I had a terribly cultured weekend. This was not due to me being terribly cultured in general – that is a label saved for people better than I – but simply because I got off my typing-til-I-twitch toosh and said yes to stuff. I am not a great goer to things. I either find myself “too busy” or too forgetful, only remembering an event is on afterwards when I hear people talking about how great it was. 

But this weekend there was a constellation of stuff I wanted to make the effort for, and the condensed calendar splurge gave me an almost commando roll burst of energy. I was all “You can do this, Hasler.” I was like an action hero of Saying Yes, a streak-faced marine of administrative planning – mapping out where I had to be and when, so I could make it all happen. For once, useless forgetful twit Hasler was going to Go To The Things.

And I did. I made it to most of the things. And I didn’t fall over and I didn’t spill anything and I didn’t accidentally call someone’s new wife by the old wife’s name, like the last time I decided to be a social butterfly. I would have been way less dangerous in the times when divorce was heavily discouraged, let me tell you. I can do one wife’s name. But two is asking a lot of me. Put the effort in, guys. Marriage is supposed to be for life, not just for a cocktail party.
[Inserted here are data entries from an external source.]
(* ===== verification/Escalation.v ===== *)
(** * Escalation ladder

    [crates/orchestraitor-delivery/src/escalation.rs]: the ordered ladder a
    repeatedly failing task walks up, and its per-task progress. *)

From S2P Require Import Prelude BTree.

Inductive EscalationStep :=
  | SameAgentFreshContext | AlternateModel | DomainExpert | RevisedPlan | HumanEscalation.

#[export] Instance EscalationStep_eq_dec : EqDecision EscalationStep.
Proof. solve_decision. Defined.

Definition EscalationStep_rank (s : EscalationStep) : N :=
  match s with
  | SameAgentFreshContext => 0 | AlternateModel => 1 | DomainExpert => 2 | RevisedPlan => 3
  | HumanEscalation => 4
  end.

#[export] Instance EscalationStep_ord : OrdKey EscalationStep.
Proof. refine (ord_key_inj EscalationStep_rank _). abstract (intros [] []; naive_solver). Defined.

Inductive EscalationPolicyError := EmptyLadder | StepsOutOfOrder | MissingHumanEscalation.

Record EscalationPolicy := MkPolicy { steps : list EscalationStep }.

Definition EscalationPolicy_default : EscalationPolicy :=
  MkPolicy [SameAgentFreshContext; AlternateModel; DomainExpert; RevisedPlan; HumanEscalation].

(** [steps.windows(2).all(|pair| pair[0] < pair[1])]. *)
Fixpoint windows_ascending (l : list EscalationStep) : bool :=
  match l with
  | a :: ((b :: _) as l') => kltb a b && windows_ascending l'
  | _ => true
  end.

Definition EscalationPolicy_validate (p : EscalationPolicy) : result unit EscalationPolicyError :=
  if is_empty (steps p) then Err EmptyLadder else
  if negb (windows_ascending (steps p)) then Err StepsOutOfOrder else
  if negb (bool_decide (list.last (steps p) = Some HumanEscalation)) then Err MissingHumanEscalation else
  Ok tt.

Record EscalationState := {
  es_policy : EscalationPolicy;
  current_step : EscalationStep;
  attempts_at_current_step : N;
  history : list EscalationStep;
}.

Definition EscalationState_new (p : EscalationPolicy) : result EscalationState EscalationPolicyError :=
  let? _ := EscalationPolicy_validate p in
  let? first := ok_or (head (steps p)) EmptyLadder in
  Ok {| es_policy := p; current_step := first; attempts_at_current_step := 0; history := [] |}.

Definition record_failure (e : EscalationState) : EscalationState :=
  {| es_policy := es_policy e; current_step := current_step e;
     attempts_at_current_step := saturating_add u32_max (attempts_at_current_step e) 1;
     history := history e |}.

(** [iter().position(|&step| step == current)]. *)
Fixpoint position (s : EscalationStep) (l : list EscalationStep) : option nat :=
  match l with
  | [] => None
  | x :: l => if bool_decide (x = s) then Some 0%nat else S <$> position s l
  end.

Definition next_step (e : EscalationState) : option EscalationStep :=
  position (current_step e) (steps (es_policy e)) ≫= λ p, steps (es_policy e) !! S p.

Definition advance (e : EscalationState) : EscalationState * option EscalationStep :=
  match next_step e with
  | None => (e, None)
  | Some next =>
      ({| es_policy := es_policy e; current_step := next; attempts_at_current_step := 0;
          history := history e ++ [current_step e] |}, Some next)
  end.

Definition exhausted (e : EscalationState) : bool := bool_decide (current_step e = HumanEscalation).

Inductive EscalationOutcome :=
  | RetryAt (step : EscalationStep)
  | OutcomeHumanEscalation.

Definition next_escalation (e : EscalationState) : EscalationOutcome :=
  if exhausted e then OutcomeHumanEscalation else RetryAt (current_step e).

(** ** The invariant: the history and the current step are a prefix of the ladder *)

Record escalation_wf (e : EscalationState) : Prop := {
  ew_policy : EscalationPolicy_validate (es_policy e) = Ok tt;
  ew_walk : history e ++ [current_step e] `prefix_of` steps (es_policy e);
  ew_attempts : attempts_at_current_step e ≤ u32_max;
}.

Lemma windows_ascending_sorted l : windows_ascending l = true ↔ ascending id l.
Proof.
  unfold ascending. induction l as [|a [|b l] IH]; simpl.
  - split; [constructor|done].
  - split; [repeat constructor|done].
  - rw andb_true_iff kltb_spec IH. split.
    + intros [Hab Hs]. constructor; [done|]. inversion Hs as [|? ? Hs' Hb]; subst.
      constructor; [done|]. eapply Forall_impl; [exact Hb|]. intros x Hx. by etrans.
    + intros Hs. inversion Hs as [|? ? Hs' Ha]; subst. inversion Ha. done.
Qed.

Lemma policy_validate_ok p :
  EscalationPolicy_validate p = Ok tt ↔
    ascending id (steps p) ∧ list.last (steps p) = Some HumanEscalation.
Proof.
  unfold EscalationPolicy_validate. rw !guard_ok is_empty_false !negb_false_iff bool_decide_eq_true.
  rw windows_ascending_sorted. split; [tauto|]. intros [? Hl]. split_and!; try done.
  by destruct (steps p).
Qed.

Lemma position_spec s l k : NoDup l → l !! k = Some s → position s l = Some k.
Proof.
  revert k. induction l as [|x l IH]; intros k Hnd Hk; [done|]. apply NoDup_cons in Hnd as [Hx Hnd].
  destruct k as [|k]; simpl in *; simplify_eq; [by rw bool_decide_true|].
  rw bool_decide_false; [by rw (IH k)|]. intros ->. apply Hx. by eapply list_elem_of_lookup_2.
Qed.

Section walk.
Context (e : EscalationState) (Hw : escalation_wf e).

Lemma ladder_ascending : ascending id (steps (es_policy e)).
Proof. apply policy_validate_ok, Hw. Qed.

Lemma current_lookup : steps (es_policy e) !! length (history e) = Some (current_step e).
Proof.
  eapply prefix_lookup_Some; [|apply Hw]. by rw lookup_app_r // Nat.sub_diag.
Qed.

Lemma next_step_lookup : next_step e = steps (es_policy e) !! S (length (history e)).
Proof.
  unfold next_step. rw (position_spec _ _ (length (history e))); [done| |apply current_lookup].
  eapply ascending_NoDup, ladder_ascending.
Qed.

(** The terminal step is the last of the ladder and only that. *)
Lemma next_step_none : next_step e = None ↔ current_step e = HumanEscalation.
Proof.
  pose proof current_lookup as Hc. rw next_step_lookup.
  pose proof (proj2 (proj1 (policy_validate_ok _) (ew_policy _ Hw))) as Hl. rw last_lookup in Hl.
  assert (NoDup (steps (es_policy e))) as Hnd by eapply ascending_NoDup, ladder_ascending.
  rw lookup_ge_None. apply lookup_lt_Some in Hc as Hlt. split.
  - intros Hge. replace (pred (length (steps (es_policy e)))) with (length (history e)) in Hl by lia.
    by simplify_eq.
  - intros Hh. rw Hh in Hc. pose proof (NoDup_lookup _ _ _ _ Hnd Hc Hl). lia.
Qed.

Lemma record_failure_wf : escalation_wf (record_failure e).
Proof. destruct Hw. split; try done. apply saturating_add_le. Qed.

Lemma advance_wf : escalation_wf (advance e).1.
Proof.
  unfold advance. destruct (next_step e) as [next|] eqn:En; [|done]. rw next_step_lookup in En.
  destruct Hw as [Hp [k Hk] Ha]. split; simpl; [done| |done].
  rw Hk in En *. rw -app_assoc lookup_app_r in En; [simpl|lia].
  replace (S (length (history e)) - length (history e))%nat with 1%nat in En by lia.
  destruct k as [|x k]; simpl in En; simplify_eq. exists k. by rw -!app_assoc.
Qed.
End walk.

(** ** Operations of the runner *)

Inductive EscalationOp := RecordFailure | Advance.

Definition escalation_step (e : EscalationState) (op : EscalationOp) : EscalationState :=
  match op with RecordFailure => record_failure e | Advance => (advance e).1 end.

Lemma escalation_new_wf p e : EscalationState_new p = Ok e → escalation_wf e.
Proof.
  unfold EscalationState_new. intros H. guards_in H. simplify_eq/=.
  destruct (steps p) as [|s l] eqn:Es; simpl in *; simplify_eq.
  split; simpl; [by destruct x|exists l; by rw Es|done].
Qed.

Lemma escalation_run_wf e ops : escalation_wf e → escalation_wf (foldl escalation_step e ops).
Proof.
  revert e. induction ops as [|[] ops IH]; intros e He; simpl; auto using record_failure_wf, advance_wf.
Qed.

Definition is_advance (op : EscalationOp) : bool := match op with Advance => true | _ => false end.

Lemma escalation_run_policy e ops : es_policy (foldl escalation_step e ops) = es_policy e.
Proof.
  revert e. induction ops as [|[] ops IH]; intros e; simpl; [done|by rw IH|].
  rw IH. unfold advance. by destruct (next_step e).
Qed.

(** Advancing moves one step up, or stays at the end. *)
Lemma escalation_run_height e ops :
  escalation_wf e →
  length (history (foldl escalation_step e ops))
    = Nat.min (length (steps (es_policy e)) - 1)
        (length (history e) + N.to_nat (count is_advance ops)).
Proof.
  revert e. induction ops as [|op ops IH]; intros e He; simpl.
  { pose proof (current_lookup e He) as Hc. apply lookup_lt_Some in Hc. rw count_nil. lia. }
  pose proof (current_lookup e He) as Hc. apply lookup_lt_Some in Hc.
  rw count_cons. destruct op; simpl.
  - rw IH; [|by apply record_failure_wf]. simpl. lia.
  - rw IH; [|by apply advance_wf]. rw (escalation_run_policy e [Advance] : es_policy (advance e).1 = _).
    pose proof (next_step_lookup e He) as Hn. unfold advance. destruct (next_step e); simpl.
    + symmetry in Hn. apply lookup_lt_Some in Hn. rw length_app. simpl. lia.
    + symmetry in Hn. apply lookup_ge_None in Hn. lia.
Qed.

(** ** Properties *)

(** A policy is accepted if and only if it is a subsequence of the
    five-step ladder that ends at human escalation; acceptance starts the walk
    at its first step with nothing recorded. *)
Theorem policy_accepts_exactly_subladders p e :
  EscalationState_new p = Ok e ↔
    steps p `sublist_of` steps EscalationPolicy_default
    ∧ list.last (steps p) = Some HumanEscalation
    ∧ head (steps p) = Some (current_step e)
    ∧ e = {| es_policy := p; current_step := current_step e; attempts_at_current_step := 0;
             history := [] |}.
Proof.
  assert (ascending id (steps EscalationPolicy_default)) as Hd by by apply windows_ascending_sorted.
  unfold EscalationState_new. split.
  - intros H. guards_in H. destruct x. rename select (EscalationPolicy_validate p = _) into Hv.
    apply policy_validate_ok in Hv as [Ha Hl]. split_and!; [|done| |].
    + eapply (ascending_sublist id); [|done..]. intros []; simpl; set_solver.
    + simplify_eq/=. by destruct (head (steps p)); simplify_eq/=.
    + by simplify_eq/=.
  - intros (Hs & Hl & Hh & ->). rw (proj2 (policy_validate_ok p)) /=; [by rw Hh|].
    split; [by eapply ascending_of_sublist|done].
Qed.

(** Walking the ladder.  After any sequence of recorded failures and
    advances the steps left behind followed by the current step are exactly the
    beginning of the ladder, one step per advance until the last; failures
    alone never move it.  The ladder is exhausted exactly when there is no next
    step, which is exactly when enough advances were made, and then the
    proposal is the human; before that it is a retry at the current step. *)
Theorem escalation_walk p e ops :
  EscalationState_new p = Ok e →
  let e' := foldl escalation_step e ops in
  let k := Nat.min (length (steps p) - 1) (N.to_nat (count is_advance ops)) in
  history e' ++ [current_step e'] = take (S k) (steps p)
  ∧ (next_step e' = None ↔ exhausted e' = true)
  ∧ (exhausted e' = true ↔ (length (steps p) ≤ S (N.to_nat (count is_advance ops)))%nat)
  ∧ next_escalation e' = (if exhausted e' then OutcomeHumanEscalation else RetryAt (current_step e'))
  ∧ (exhausted e' = true → (advance e').1 = e').
Proof.
  intros Hn e' k. pose proof (escalation_new_wf p e Hn) as Hw.
  pose proof (escalation_run_wf e ops Hw) as Hw'. fold e' in Hw'.
  pose proof (escalation_run_height e ops Hw) as Hh. fold e' in Hh.
  assert (es_policy e = p ∧ history e = []) as [Ep Eh].
  { unfold EscalationState_new in Hn. guards_in Hn. by simplify_eq/=. }
  rw Ep Eh /= in Hh. fold k in Hh.
  pose proof (escalation_run_policy e ops) as Ep'. fold e' in Ep'. rw Ep in Ep'.
  pose proof (next_step_none e' Hw') as Hnone. pose proof (next_step_lookup e' Hw') as Hlk.
  pose proof (current_lookup e' Hw') as Hc. apply lookup_lt_Some in Hc.
  rw Ep' ?Hh in Hlk Hc. unfold exhausted. rw !bool_decide_eq_true. split_and!.
  - destruct (ew_walk _ Hw') as [r Hr]. rw Ep' in Hr. rw Hr take_app_length' //.
    rw length_app Hh. simpl. lia.
  - done.
  - rw -Hnone Hlk lookup_ge_None. lia.
  - done.
  - intros Hex. unfold advance. by rw (proj2 Hnone Hex).
Qed.

Lemma escalation_walk_witness :
  match EscalationState_new EscalationPolicy_default with
  | Ok e =>
      history (foldl escalation_step e [RecordFailure; Advance; RecordFailure; Advance])
        ++ [current_step (foldl escalation_step e [RecordFailure; Advance; RecordFailure; Advance])]
      = [SameAgentFreshContext; AlternateModel; DomainExpert]
  | Err _ => False
  end.
Proof.
  exact (proj1 (escalation_walk EscalationPolicy_default
    {| es_policy := EscalationPolicy_default; current_step := SameAgentFreshContext;
       attempts_at_current_step := 0; history := [] |}
    [RecordFailure; Advance; RecordFailure; Advance] eq_refl)).
Defined.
I made it to the newspaper launch and the rock gig. I made it to the exhibition launch and the pub and the other exhibition launch. I made it to the theatre. I only missed one event, which was a party, and that was only because I was being polite and didn’t want to rock up at 1am with a bag of Doritos while they were stacking the dishwasher in their dressing gowns. So I don’t count it as a fail. I count that as a win for not being the kind of idiot who turns up with snacks when the hosts are listening to Radio 4 and talking about how great all their punctual friends are.

While all the events were great in their own way, one really stole my heart for the weekend. The first event I made it to. On Friday I went to see an ex pupil and now colleague of mine, Paige, read a piece she’d written about Wild Swimming at the Trawler magazine launch. She had been very nervous, but had no need to be. She was brilliant – calm and engaging and delightful. The kind of person who not only commands admiration, but who inspires love. Even if you’ve only known her for five minutes. Paige spoke about finding herself in a landlocked Midlands town for University, then of returning home to the sea. I sympathised. Coming back from Uni was the thing that made me fall in love with my town again, a love that is still strong enough to keep me here, even when London beckons. Perhaps it was due to the wine, but I felt a little teary rush go through me watching her speak. For her nerves and her victory, for her thoughts and her experience, for the age she was, the age she is, the ages she will be, for all that awaits her. I remembered her little face from school as I watched the beauty she has grown into. Boom. There it was. The memory, again. Those girls I taught kept me sane when Dad went. Here one of them is, years later. In my life again. And here I will be for her, if she needs. Even if it’s just to ply her with just the sensible amount of confidence-bestowing booze before she gets on stage to do stuff. Doing stuff is good.